And thank you, Paul84, for reviving one of your old threads instead of starting a new one. You have started several threads on this same case of yours and it is very hard keeping track of them all. Perhaps from now on you can stick to just this one. :)
 

Paul84

Member
No.


No.


You can always ask.
Thanks for the replies, Tranquility and Quincy. I had heard of adverse inferences for tampering with evidence. Can you refer me to any precedents that concern false material statements as a rationale for such a sanction or for, e.g., precluding issues? And do judges ever, sua sponte, institute sanctions such as drawing adverse inferences, or does an opposing party always have to make a motion for these?
 

Paul84

Member
Piecemeal Amendments to Complaint

I'm a non-attorney, pro se plaintiff and have some additional causes of action for a complaint based on my now-improved understanding of various jurisdictions' laws and terminology. Virtually all the facts are already in the first verified, amended complaint, which is still awaiting a judge's decision on a motion to dismiss from over six months ago.

Questions: should I let the judge and defendants know asap about my intent to add these additional claims and to change the terminology based on the facts and applicable laws?
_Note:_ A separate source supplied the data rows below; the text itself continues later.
Lemma with_all_children_Forall2 (P : A -> A -> Prop) (cs : list A)
    (items : list OrderItem.t) :
  Forall2 P (all_children R items) cs ->
  Forall2 (fun oi oi' =>
             exists cs', oi' = hm_with_children R cs' oi /\
                         Forall2 P (hm_children R oi) cs')
          items (with_all_children R cs items).
Proof.
  unfold all_children. revert cs.
  induction items as [|oi items IH]; intros cs H; simpl in *; [constructor|].
  apply Forall2_app_inv_l in H as (c1 & c2 & H1 & H2 & ->).
  rewrite (Forall2_length _ _ _ H1), take_app_length, drop_app_length.
  constructor; [eauto|by apply IH].
Qed.

Lemma with_all_children_children (cs : list A) (items : list OrderItem.t) :
  length cs = length (all_children R items) ->
  all_children R (with_all_children R cs items) = cs.
Proof.
  unfold all_children. revert cs.
  induction items as [|oi items IH]; intros cs Hlen; simpl in *.
  - by destruct cs.
  - rewrite length_app in Hlen.
    rewrite (law_children_with R with_ID L), IH, take_drop; [done|].
    rewrite length_drop. lia.
Qed.

Lemma set_owner_IDs (items : list OrderItem.t) :
  map (hm_ID R) (all_children R (map (set_owner R) items)) =
  map (hm_ID R) (all_children R items).
Proof.
  unfold all_children. induction items as [|oi items IH]; simpl; [done|].
  rewrite !map_app, IH. f_equal.
  unfold set_owner. rewrite (law_children_with R with_ID L), map_map.
  apply map_ext. intros c. apply (law_ID_with_owner R with_ID L).
Qed.
(** The loop over [ipSet.Status.Reservation]: the state is the slice
    [allDNSRecords] and the local [ctlplaneSearchDomain], which this
    revision assigns. *)
Definition reservationBody (nodeName : string)
    (st : list DNSHost * string) (res : IPSetReservation)
    : list DNSHost * string :=
  let '(allDNSRecords, ctlplaneSearchDomain) := st in
  let fqdnNames : list string := [] in
  let fqdnName := Join [nodeName; res_DNSDomain res] "." in
  let fqdnNames := fqdnNames ++ [fqdnName] in
  let dnsRecord := mkDNSHost (res_Address res) fqdnNames in
  let allDNSRecords := allDNSRecords ++ [dnsRecord] in
  let ctlplaneSearchDomain :=
    if String.eqb (res_Network res) CtlPlaneNetwork
       && String.eqb ctlplaneSearchDomain EmptyString
    then res_DNSDomain res
    else ctlplaneSearchDomain in
  (allDNSRecords, ctlplaneSearchDomain).

(** The loop over [instance.Spec.NodeTemplate.Nodes], a map from node name
    to node, given as the entries in the order [range] yields them. *)
Definition nodeBody (templateNetworks : list IPSetNetwork)
    (allIPSets : option (gmap string IPSet))
    (st : list DNSHost * string) (entry : string * NodeSection)
    : list DNSHost * string :=
  let '(nodeName, node) := entry in
  let nets := if length (Networks node) =? 0 then templateNetworks
              else Networks node in
  if 0 <? length nets then
    match lookupIPSet allIPSets nodeName with
    | Some ipSet =>
        fold_left (reservationBody nodeName) (ipset_Status_Reservation ipSet) st
    | None => st
    end
  else st.

Definition buildDNSData (templateNetworks : list IPSetNetwork)
    (nodes : list (string * NodeSection))
    (allIPSets : option (gmap string IPSet)) : list DNSHost * string :=
  fold_left (nodeBody templateNetworks allIPSets) nodes ([], EmptyString).
(** * The retrieval engine of the HR chatbot (backend/rag_system.py)

    A shallow embedding of [RAGSystem]: construction of the index, extraction
    of requirements from the query text, ranking, filtering and the synthesis
    of the chat response, followed by the properties of the engine.

    Conventions of the model.
    - A Python [str] is a [string] whose characters are the code points
      0..255; on that range [str.lower], [\d], [\s] and [str.strip] are
      modelled exactly.  Wider code points are outside the model; the one
      literal of the source that has some (the bullet of [_format_response])
      is carried as the bytes the source file holds.
    - The interpreter is Python 3.11 or later.  A Python [int] is a [Z];
      [int] of a run of digits is the number they write, and [ValueError]
      once the run is longer than 4300 digits; a member of an enumeration
      is formatted in an f-string as its class and name.  The numbers of
      an employee are taken to have at most 4300 digits, so that they can
      be formatted ([str] of a longer one raises as [int] does).  A
      similarity score ([numpy.float64]) is a rational [Q], so rounding is
      abstracted away.
    - A call that may raise returns a [Result]; an exception is the name of
      its Python class.
    - scikit-learn, sentence-transformers and numpy are not part of the
      repository.  The encoders and the cosine are variables of a section;
      of the vectorizer and of [cosine_similarity] the model keeps that they
      refuse an empty vocabulary and an array without rows.
      [numpy.argsort] returns the indices in ascending order of score and
      promises no order among equal scores; the model takes equal scores
      in index order, as numpy's insertion sort does on a short array, and
      the properties of the ranking are those of any ascending order. *)

From Stdlib Require Import List String Ascii ZArith QArith Bool Lia Arith.
From Stdlib Require Import Sorting.Sorted Sorting.Permutation.
From Stdlib Require Import Numbers.DecimalString.
Import ListNotations.

Local Open Scope string_scope.
Local Open Scope Z_scope.

(** ** Results and exceptions *)

Inductive exn : Type :=
| ValueError
| TypeError
| IndexError
| AttributeError.

Inductive Result (A : Type) : Type :=
| Ok (a : A)
| Raise (e : exn).

Arguments Ok {A} a.
Arguments Raise {A} e.

Definition bind {A B} (m : Result A) (f : A -> Result B) : Result B :=
  match m with
  | Ok a => f a
  | Raise e => Raise e
  end.

Notation "x <- m ;; k" := (bind m (fun x => k))
  (at level 61, m at next level, right associativity).
Notation "' pat <- m ;; k" := (bind m (fun x => match x with pat => k end))
  (at level 61, pat pattern, m at next level, right associativity).
(** * The MLB replay simulator: engine, base running and roster selection

    A shallow embedding of [engine.py] (class [Engine]), of class [Team]
    of [classes.py], of [create_league] of [utils.py] and of
    [get_team_object], [format_matchup_header], [print_team_summary] and
    the tail of [main] of [project.py], followed by the properties stated
    about them.

    Conventions of the embedding.
    - Python [int]s are [Z]; Python [float]s are exact rationals [Q], with
      the comparisons and [max]/[min] written the way Python evaluates them.
    - Python lists are [list]s read and written by index through
      [py_getitem] and [py_setitem], which raise [IndexError] out of range.
    - The one [Engine] object, the [Team] objects it refers to, the random
      generator and the console are the fields of a [World]; every method
      is a computation in the state-and-exception monad [M].
    - [Team] objects are mutable and may be shared (the same team can be
      picked as home and as away side), so the engine holds references
      into a store of teams.
    - [random.random()] reads the next element of a stream of draws;
      [random.choice] reads the next element of a stream of indices.
    - [print] appends a typed event to the console log.
    - A [while] loop whose number of iterations is not bounded by its
      text takes a fuel argument and fails with [OutOfFuel] when it runs
      out. *)

From Stdlib Require Import ZArith QArith Qminmax Lia Lqa Ascii String List Permutation Sorted.
From stdpp Require Import base option list strings gmap.

Local Open Scope Z_scope.

(** ** Numbers *)

(** [x < y] on Python floats. *)
Definition Qltb (x y : Q) : bool :=
  Qnum x * QDen y <? Qnum y * QDen x.

(** [max(a, b)]: the first argument is kept unless the second is strictly
    greater. *)
Definition py_max (a b : Q) : Q := if Qltb a b then b else a.

(** [min(a, b)]: the first argument is kept unless the second is strictly
    smaller. *)
Definition py_min (a b : Q) : Q := if Qltb b a then b else a.

(** ** Players and teams ([classes.py]) *)

Module Batter.
Record t := mk {
  name : string;
  team : string;
  ops : Q;
  war : Q;
  obp : Q;
  slg : Q;
  overall : Q
}.
End Batter.

Module Pitcher.
Record t := mk {
  name : string;
  team : string;
  era : Q;
  whip : Q;
  war : Q;
  overall : Q
}.
End Pitcher.

(** [current_batter_index] is an attribute that [play_half_inning] adds to
    the team the first time the team bats: [None] stands for a team
    without the attribute. *)
Record Team := mkTeam {
  code : string;
  batters : list Batter.t;
  pitchers : list Pitcher.t;
  defense : Q;
  current_batter_index : option Z
}.

Definition set_current_batter_index (t : Team) (i : Z) : Team :=
  {| code := code t; batters := batters t; pitchers := pitchers t;
     defense := defense t; current_batter_index := Some i |}.

(** [sorted(l, key=..., reverse=True)]: a stable sort in descending order
    of the key, elements with equal keys keeping their original order. *)
Fixpoint insert_desc {A : Type} (key : A -> Q) (x : A) (l : list A) : list A :=
  match l with
  | [] => [x]
  | y :: l' => if Qltb (key x) (key y) then y :: insert_desc key x l' else x :: l
  end.

Definition sorted_desc {A : Type} (key : A -> Q) (l : list A) : list A :=
  foldr (insert_desc key) [] l.

(** ** The world: engine, teams, random generator, console *)

Definition TeamRef := nat.

Record Engine := mkEngine {
  home_team : TeamRef;
  away_team : TeamRef;
  home_pitcher : option Pitcher.t;
  away_pitcher : option Pitcher.t;
  home_score : Z;
  away_score : Z;
  inning : Z;
  home_pitcher_fatigue : Q;
  away_pitcher_fatigue : Q
}.

Inductive Event :=
| PlayBall (away home : string)
| PitchingMatchup (away home : string)
| GameCalled
| TopOf (n : Z)
| BottomOf (n : Z)
| Score (away : string) (away_runs : Z) (home : string) (home_runs : Z)
| Walks (batter : string)
| Singles (batter : string)
| HitsDouble (batter : string)
| HitsTriple (batter : string)
| HomeRun (batter : string)
| RunsScored (n : Z)
| Robbed (team : string)
| TeamSummary (label : string) (team : string) (starter : option (string * Q))
    (defense_rating : Q) (lineup : list (string * Q))
| FinalScore (away : string) (away_runs : Z) (home : string) (home_runs : Z)
| Wins (team : string)
| Tie.

Record World := mkWorld {
  engine : Engine;
  teams : TeamRef -> Team;
  draws : nat -> Q;
  draw_pos : nat;
  picks : nat -> nat;
  pick_pos : nat;
  log : list Event
}.

Definition set_engine (w : World) (e : Engine) : World :=
  {| engine := e; teams := teams w; draws := draws w; draw_pos := draw_pos w;
     picks := picks w; pick_pos := pick_pos w; log := log w |}.

Definition set_teams (w : World) (ts : TeamRef -> Team) : World :=
  {| engine := engine w; teams := ts; draws := draws w; draw_pos := draw_pos w;
     picks := picks w; pick_pos := pick_pos w; log := log w |}.

Definition set_draw_pos (w : World) (n : nat) : World :=
  {| engine := engine w; teams := teams w; draws := draws w; draw_pos := n;
     picks := picks w; pick_pos := pick_pos w; log := log w |}.

Definition set_pick_pos (w : World) (n : nat) : World :=
  {| engine := engine w; teams := teams w; draws := draws w; draw_pos := draw_pos w;
     picks := picks w; pick_pos := n; log := log w |}.

Definition set_log (w : World) (l : list Event) : World :=
  {| engine := engine w; teams := teams w; draws := draws w; draw_pos := draw_pos w;
     picks := picks w; pick_pos := pick_pos w; log := l |}.

Definition set_home_score (e : Engine) (s : Z) : Engine :=
  {| home_team := home_team e; away_team := away_team e;
     home_pitcher := home_pitcher e; away_pitcher := away_pitcher e;
     home_score := s; away_score := away_score e; inning := inning e;
     home_pitcher_fatigue := home_pitcher_fatigue e;
     away_pitcher_fatigue := away_pitcher_fatigue e |}.

Definition set_away_score (e : Engine) (s : Z) : Engine :=
  {| home_team := home_team e; away_team := away_team e;
     home_pitcher := home_pitcher e; away_pitcher := away_pitcher e;
     home_score := home_score e; away_score := s; inning := inning e;
     home_pitcher_fatigue := home_pitcher_fatigue e;
     away_pitcher_fatigue := away_pitcher_fatigue e |}.

Definition set_inning (e : Engine) (n : Z) : Engine :=
  {| home_team := home_team e; away_team := away_team e;
     home_pitcher := home_pitcher e; away_pitcher := away_pitcher e;
     home_score := home_score e; away_score := away_score e; inning := n;
     home_pitcher_fatigue := home_pitcher_fatigue e;
     away_pitcher_fatigue := away_pitcher_fatigue e |}.

Definition set_fatigue (e : Engine) (h a : Q) : Engine :=
  {| home_team := home_team e; away_team := away_team e;
     home_pitcher := home_pitcher e; away_pitcher := away_pitcher e;
     home_score := home_score e; away_score := away_score e; inning := inning e;
     home_pitcher_fatigue := h;
     away_pitcher_fatigue := a |}.

(** ** The monad of engine computations *)

Inductive loop := GameLoop | HalfInningLoop.

Inductive failure :=
| IndexError
| AttributeError
| OutOfFuel (l : loop).

Inductive res (A : Type) :=
| Ok (a : A) (w : World)
| Fail (f : failure) (w : World).
Arguments Ok {A} a w.
Arguments Fail {A} f w.

Definition M (A : Type) : Type := World -> res A.

Definition ret {A : Type} (a : A) : M A := fun w => Ok a w.

Definition bind {A B : Type} (m : M A) (k : A -> M B) : M B :=
  fun w => match m w with
           | Ok a w' => k a w'
           | Fail f w' => Fail f w'
           end.

#[global] Instance M_ret : MRet M := @ret.
#[global] Instance M_bind : MBind M := fun A B k m => bind m k.

Definition raise {A : Type} (f : failure) : M A := fun w => Fail f w.

Definition get : M World := fun w => Ok w w.

Definition modify (f : World -> World) : M unit := fun w => Ok tt (f w).

Definition self : M Engine := fun w => Ok (engine w) w.

Definition modify_self (f : Engine -> Engine) : M unit :=
  modify (fun w => set_engine w (f (engine w))).

Definition print (e : Event) : M unit :=
  modify (fun w => set_log w (log w ++ [e])).

(** [random.random()] *)
Definition random : M Q :=
  fun w => Ok (draws w (draw_pos w)) (set_draw_pos w (S (draw_pos w))).

(** The index that [random.choice] picks in a sequence of [n] elements. *)
Definition randbelow (n : nat) : M nat :=
  fun w => Ok (picks w (pick_pos w) `mod` n)%nat (set_pick_pos w (S (pick_pos w))).

(** [l[i]], negative indices counting from the end. *)
Definition py_index {A : Type} (l : list A) (i : Z) : option nat :=
  let n := Z.of_nat (length l) in
  if (0 <=? i) && (i <? n) then Some (Z.to_nat i)
  else if (- n <=? i) && (i <? 0) then Some (Z.to_nat (n + i))
  else None.

Definition py_getitem {A : Type} (l : list A) (i : Z) : M A :=
  match py_index l i with
  | Some k => match l !! k with
              | Some x => ret x
              | None => raise IndexError
              end
  | None => raise IndexError
  end.

(** [l[i] = x] on a list the caller holds the only reference to: the
    updated list is returned. *)
Definition py_setitem {A : Type} (l : list A) (i : Z) (x : A) : M (list A) :=
  match py_index l i with
  | Some k => ret (<[k:=x]> l)
  | None => raise IndexError
  end.

(** Attribute access on a value that may be Python's [None]. *)
Definition deref {A : Type} (o : option A) : M A :=
  match o with
  | Some x => ret x
  | None => raise AttributeError
  end.

Definition team_of (r : TeamRef) : M Team := fun w => Ok (teams w r) w.

Definition update_team (r : TeamRef) (f : Team -> Team) : M unit :=
  modify (fun w => set_teams w (fun r' => if Nat.eqb r' r then f (teams w r') else teams w r')).

(** ** Roster selection ([classes.py]) *)

(** [Team.get_starting_pitcher] *)
Definition get_starting_pitcher (r : TeamRef) : M (option Pitcher.t) :=
  t ← team_of r;
  match pitchers t with
  | [] => mret None
  | _ =>
      let sorted_pitchers := sorted_desc Pitcher.overall (pitchers t) in
      let top3_pitchers := take 3 sorted_pitchers in
      k ← randbelow (length top3_pitchers);
      p ← py_getitem top3_pitchers (Z.of_nat k);
      mret (Some p)
  end.

(** [Team.get_starting_lineup] *)
Definition get_starting_lineup (t : Team) : list Batter.t :=
  if Z.of_nat (length (batters t)) <? 9 then batters t
  else
    let best_batters := sorted_desc Batter.overall (batters t) in
    take 9 best_batters.

(** ** The engine ([engine.py]) *)

Inductive Outcome := OUT | WALK | SINGLE | DOUBLE | TRIPLE | HR.

(** [Engine.__init__] *)
Definition Engine_init (home away : TeamRef) (home_p away_p : option Pitcher.t) : M unit :=
  modify (fun w => set_engine w
    {| home_team := home; away_team := away;
       home_pitcher := home_p; away_pitcher := away_p;
       home_score := 0; away_score := 0; inning := 1;
       home_pitcher_fatigue := 0; away_pitcher_fatigue := 0 |}).

Definition add_runs (is_home : bool) (runs : Z) : M unit :=
  if is_home then modify_self (fun e => set_home_score e (home_score e + runs))
  else modify_self (fun e => set_away_score e (away_score e + runs)).

(** [Engine.advance_runners]: the list [bases] is updated in place in the
    source; here the updated list is the result. *)
Definition advance_runners (bases : list Z) (hits : Z) (is_walk is_home : bool)
  : M (list Z) :=
  let runs_scored := 0 in
  '(bases, runs_scored) ←
    (if is_walk then
       b0 ← py_getitem bases 0;
       '(bases, runs_scored) ←
         (if b0 =? 1 then
            b1 ← py_getitem bases 1;
            '(bases, runs_scored) ←
              (if b1 =? 1 then
                 b2 ← py_getitem bases 2;
                 let runs_scored := if b2 =? 1 then runs_scored + 1 else runs_scored in
                 bases ← py_setitem bases 2 1;
                 mret (bases, runs_scored)
               else mret (bases, runs_scored));
            bases ← py_setitem bases 1 1;
            mret (bases, runs_scored)
          else mret (bases, runs_scored));
       bases ← py_setitem bases 0 1;
       mret (bases, runs_scored)
     else
       b2 ← py_getitem bases 2;
       '(bases, runs_scored) ←
         (if b2 =? 1 then
            bases ← py_setitem bases 2 0;
            mret (bases, runs_scored + 1)
          else mret (bases, runs_scored));
       b1 ← py_getitem bases 1;
       '(bases, runs_scored) ←
         (if b1 =? 1 then
            if hits >=? 2 then
              bases ← py_setitem bases 1 0;
              mret (bases, runs_scored + 1)
            else
              bases ← py_setitem bases 2 1;
              bases ← py_setitem bases 1 0;
              mret (bases, runs_scored)
          else mret (bases, runs_scored));
       b0 ← py_getitem bases 0;
       '(bases, runs_scored) ←
         (if b0 =? 1 then
            if hits =? 3 then
              bases ← py_setitem bases 0 0;
              mret (bases, runs_scored + 1)
            else if hits =? 2 then
              bases ← py_setitem bases 2 1;
              bases ← py_setitem bases 0 0;
              mret (bases, runs_scored)
            else
              bases ← py_setitem bases 1 1;
              bases ← py_setitem bases 0 0;
              mret (bases, runs_scored)
          else mret (bases, runs_scored));
       bases ←
         (if hits =? 1 then py_setitem bases 0 1
          else if hits =? 2 then py_setitem bases 1 1
          else if hits =? 3 then py_setitem bases 2 1
          else mret bases);
       mret (bases, runs_scored));
  (if runs_scored >? 0 then
     print (RunsScored runs_scored);;
     add_runs is_home runs_scored
   else mret tt);;
  mret bases.
(** * Sokoban PCG core: solver, deadlock classifier and level validity

    A shallow embedding of [pcg_generator.py] (state model, deadlock
    classifier, BFS solver, reverse-play generator, fallback bank) and of
    [movePlayer] from [sokoban.py] with the parts of [Level.py] it uses.

    Grids are Python lists of lists of one-character strings: [list (list
    ascii)].  Coordinates are Python integers: [Z].  Python [set]s are
    [gset]s, Python lists and deques are lists.

    Every subscript [matrix[r][c]] of [pcg_generator.py] is guarded by a
    test [0 <= r < len(matrix) and 0 <= c < len(matrix[0])] (or comes out of
    an [enumerate] scan), so on the rectangular grids of the data model no
    subscript is out of range.  [cell_at] reads such a guarded subscript; it
    yields the character NUL, which is none of the seven cell codes, where a
    ragged grid would make Python raise [IndexError]. *)

From Stdlib Require Import ZArith Ascii String Lia.
From stdpp Require Import base option list gmap strings sorting.

Local Open Scope Z_scope.

(** ** Cell codes *)

Definition WALL : ascii := "#".
Definition FLOOR : ascii := " ".
Definition PLAYER : ascii := "@".
Definition BOX : ascii := "$".
Definition GOAL : ascii := ".".
Definition BOX_ON_GOAL : ascii := "*".
Definition PLAYER_ON_GOAL : ascii := "+".

Abbreviation matrix := (list (list ascii)).
Abbreviation pos := (Z * Z)%type.

(** [ch in [a, b, ...]] *)
Definition char_in (ch : ascii) (l : list ascii) : bool := bool_decide (ch ∈ l).

Definition is_player_char (ch : ascii) : bool := char_in ch [PLAYER; PLAYER_ON_GOAL].
Definition is_box_char (ch : ascii) : bool := char_in ch [BOX; BOX_ON_GOAL].
Definition is_goal_char (ch : ascii) : bool :=
  char_in ch [GOAL; BOX_ON_GOAL; PLAYER_ON_GOAL].
Definition is_free_char (ch : ascii) : bool := char_in ch [FLOOR; GOAL].

(** ** Grid access *)

(** The cell at row [r], column [c], when the grid has one. *)
Definition get (m : matrix) (r c : Z) : option ascii :=
  if decide (0 ≤ r ∧ 0 ≤ c)
  then m !! Z.to_nat r ≫= λ row, row !! Z.to_nat c
  else None.

(** [matrix[r][c]] under a bounds guard. *)
Definition cell_at (m : matrix) (r c : Z) : ascii :=
  default "000"%char (get m r c).

(** [matrix[r][c] = v] under a bounds guard. *)
Definition set_cell (m : matrix) (r c : Z) (v : ascii) : matrix :=
  alter (λ row, <[Z.to_nat c := v]> row) (Z.to_nat r) m.

(** [len(matrix)] and [len(matrix[0])]. *)
Definition n_rows (m : matrix) : Z := Z.of_nat (length m).
Definition n_cols (m : matrix) : Z := Z.of_nat (length (default [] (m !! 0%nat))).

Definition in_bounds (rows cols : Z) (r c : Z) : bool :=
  bool_decide (0 ≤ r < rows ∧ 0 ≤ c < cols).

(** Every row as long as the first one. *)
Definition rectangular (m : matrix) : Prop :=
  ∀ row, row ∈ m → Z.of_nat (length row) = n_cols m.

(** [enumerate(l)], counting from [i]. *)
Fixpoint enumerate_from {A} (i : Z) (l : list A) : list (Z * A) :=
  match l with
  | [] => []
  | x :: l' => (i, x) :: enumerate_from (i + 1) l'
  end.
Definition enumerate {A} (l : list A) : list (Z * A) := enumerate_from 0 l.

(** The four directions, in the order every loop of the source lists them:
    up, down, left, right. *)
Definition DIRS : list (Z * Z) := [(-1, 0); (1, 0); (0, -1); (0, 1)].

(** ** State model *)

(** [get_player_and_boxes_positions]: the last player marker of the scan
    wins; boxes are collected in row-major order. *)
Definition scan_cell (r : Z) (st : option pos * list pos) (x : Z * ascii)
  : option pos * list pos :=
  let '(c, char) := x in
  if is_player_char char then (Some (r, c), st.2)
  else if is_box_char char then (st.1, st.2 ++ [(r, c)])
  else st.

Definition scan_row (st : option pos * list pos) (x : Z * list ascii)
  : option pos * list pos :=
  let '(r, row) := x in foldl (scan_cell r) st (enumerate row).

Definition get_player_and_boxes_positions (m : matrix) : option pos * list pos :=
  foldl scan_row (None, []) (enumerate m).

(** [get_goal_positions] *)
Definition goal_cell (r : Z) (acc : list pos) (x : Z * ascii) : list pos :=
  let '(c, char) := x in
  if is_goal_char char then acc ++ [(r, c)] else acc.

Definition goal_row (acc : list pos) (x : Z * list ascii) : list pos :=
  let '(r, row) := x in foldl (goal_cell r) acc (enumerate row).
Or should I wait until the ruling on the briefs, in which I had asked for permission to amend the complaint, if neccessary? Also, is it okay to assume that the judge (and defendants' counsel) will already be familiar with what missing claims I may have, on account of their better understanding of the applicable laws?
 

You Are Guilty

Senior Member
Questions: should I let the judge and defendants know asap about my intent to add these additional claims and to change the terminology based on the facts and applicable laws? Or should I wait until the ruling on the briefs, in which I had asked for permission to amend the complaint, if neccessary? Also, is it okay to assume that the judge (and defendants' counsel) will already be familiar with what missing claims I may have, on account of their better understanding of the applicable laws?
You are an interesting case - sort of like a legal yo-yo. You certainly seem intelligent and have moments where you demonstrate the capacity to digest necessary information and incorporate it appropriately, but then we bounce back up to a question like this one that makes me wonder what the heck happened.

Read FRCP 15(a)(1)(2) and see if that doesn't explain why I am perplexed.
 

Paul84

Member
You are an interesting case - sort of like a legal yo-yo. You certainly seem intelligent and have moments where you demonstrate the capacity to digest necessary information and incorporate it appropriately, but then we bounce back up to a question like this one that makes me wonder what the heck happened.

Read FRCP 15(a)(1)(2) and see if that doesn't explain why I am perplexed.
Thanks again, Guilty. I'm reasonably familiar with the FRCP after having read them all at least once, but am not conversant with the rules' notes or the finer points unless I need to focus on a particular topic. For example, I hadn't realized that I need to get only the defendants' consent to amend the complaint, which seems a lot easier than filing a motion with the judge. So thank you for redirecting me to look at that.

The main issue is that my case is complex (by objective standards). For instance, although the judge hasn't ruled on the 12(b) motion to dismiss, he did order the defendants to respond to an FRCP 44.1 (foreign law) notice on some of the claims. They finally did do so after several months, and I sent a reply. I assume that this exchange could drag out the 12(b) ruling process into next year. I'd prefer not to complicate things even further with one or two additional claims now but want to see how the judge rules on the others because his ruling could make moot any new claims pertaining to foreign law.

Let's say he refuses to dismiss most (or ideally all) of my original claims; and then before discovery, I add these one or two others. Will that delay the discovery process until he rules on a potential, second 12(b) motion for these additional one or two claims? Defendants' counsel is no dummy: the law firm ranks among the "most feared litigators" in a recent annual survey, so they'll try to stick me with whatever procedural point and delaying tactic that they can.

Since the first amended complaint in April, I've been keeping a file of additional facts or issues that I would add whenever I file a second amended complaint--the list grows as ideas come to me. Hence, I prefer to amend the latest version only one more time (or probably twice more, after completion of discovery) rather than in a piecemeal fashion.